• **EXERCISE DESCRIPTION**
Would you please restate all of the data exactly?

[Dataset entries]
##############################

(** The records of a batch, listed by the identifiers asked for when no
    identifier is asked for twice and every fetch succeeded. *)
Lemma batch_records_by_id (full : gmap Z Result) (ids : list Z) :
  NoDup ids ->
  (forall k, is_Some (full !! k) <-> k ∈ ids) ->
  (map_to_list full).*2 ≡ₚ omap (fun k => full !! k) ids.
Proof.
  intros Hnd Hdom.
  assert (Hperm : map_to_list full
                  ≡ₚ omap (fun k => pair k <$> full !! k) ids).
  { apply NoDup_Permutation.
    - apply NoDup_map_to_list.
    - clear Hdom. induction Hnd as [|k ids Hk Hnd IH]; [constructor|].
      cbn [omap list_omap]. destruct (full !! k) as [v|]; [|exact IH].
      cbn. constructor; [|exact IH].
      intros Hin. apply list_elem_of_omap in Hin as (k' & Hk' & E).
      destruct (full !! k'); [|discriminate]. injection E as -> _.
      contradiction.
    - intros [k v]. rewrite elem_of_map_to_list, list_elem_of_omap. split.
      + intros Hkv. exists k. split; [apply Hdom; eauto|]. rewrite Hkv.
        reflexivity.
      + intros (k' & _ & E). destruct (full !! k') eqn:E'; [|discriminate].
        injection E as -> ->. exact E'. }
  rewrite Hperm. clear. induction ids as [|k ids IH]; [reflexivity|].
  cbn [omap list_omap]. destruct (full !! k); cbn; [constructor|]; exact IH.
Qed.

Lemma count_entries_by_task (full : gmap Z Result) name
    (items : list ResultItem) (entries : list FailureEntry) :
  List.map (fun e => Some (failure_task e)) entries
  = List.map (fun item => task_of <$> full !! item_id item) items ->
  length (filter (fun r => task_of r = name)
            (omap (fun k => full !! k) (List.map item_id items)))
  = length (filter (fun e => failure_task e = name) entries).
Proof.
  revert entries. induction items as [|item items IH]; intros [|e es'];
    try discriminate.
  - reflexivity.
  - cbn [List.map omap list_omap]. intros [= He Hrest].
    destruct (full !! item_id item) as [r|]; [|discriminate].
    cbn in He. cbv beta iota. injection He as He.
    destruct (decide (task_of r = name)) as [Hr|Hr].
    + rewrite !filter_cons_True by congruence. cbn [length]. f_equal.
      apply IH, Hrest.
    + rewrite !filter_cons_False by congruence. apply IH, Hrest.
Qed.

##############################

• **WRITTEN REPLY**
(** The records of a batch, listed by the identifiers asked for when no
    identifier is asked for twice and every fetch succeeded. *)
Lemma batch_records_by_id (full : gmap Z Result) (ids : list Z) :
  NoDup ids ->
  (forall k, is_Some (full !! k) <-> k ∈ ids) ->
  (map_to_list full).*2 ≡ₚ omap (fun k => full !! k) ids.
Proof.
  intros Hnd Hdom.
  assert (Hperm : map_to_list full
                  ≡ₚ omap (fun k => pair k <$> full !! k) ids).
  { apply NoDup_Permutation.
    - apply NoDup_map_to_list.
    - clear Hdom. induction Hnd as [|k ids Hk Hnd IH]; [constructor|].
      cbn [omap list_omap]. destruct (full !! k) as [v|]; [|exact IH].
      cbn. constructor; [|exact IH].
      intros Hin. apply list_elem_of_omap in Hin as (k' & Hk' & E).
      destruct (full !! k'); [|discriminate]. injection E as -> _.
      contradiction.
    - intros [k v]. rewrite elem_of_map_to_list, list_elem_of_omap. split.
      + intros Hkv. exists k. split; [apply Hdom; eauto|]. rewrite Hkv.
        reflexivity.
      + intros (k' & _ & E). destruct (full !! k') eqn:E'; [|discriminate].
        injection E as -> ->. exact E'. }
  rewrite Hperm. clear. induction ids as [|k ids IH]; [reflexivity|].
  cbn [omap list_omap]. destruct (full !! k); cbn; [constructor|]; exact IH.
Qed.

Lemma count_entries_by_task (full : gmap Z Result) name
    (items : list ResultItem) (entries : list FailureEntry) :
  List.map (fun e => Some (failure_task e)) entries
  = List.map (fun item => task_of <$> full !! item_id item) items ->
  length (filter (fun r => task_of r = name)
            (omap (fun k => full !! k) (List.map item_id items)))
  = length (filter (fun e => failure_task e = name) entries).
Proof.
  revert entries. induction items as [|item items IH]; intros [|e es'];
    try discriminate.
  - reflexivity.
  - cbn [List.map omap list_omap]. intros [= He Hrest].
    destruct (full !! item_id item) as [r|]; [|discriminate].
    cbn in He. cbv beta iota. injection He as He.
    destruct (decide (task_of r = name)) as [Hr|Hr].
    + rewrite !filter_cons_True by congruence. cbn [length]. f_equal.
      apply IH, Hrest.
    + rewrite !filter_cons_False by congruence. apply IH, Hrest.
Qed.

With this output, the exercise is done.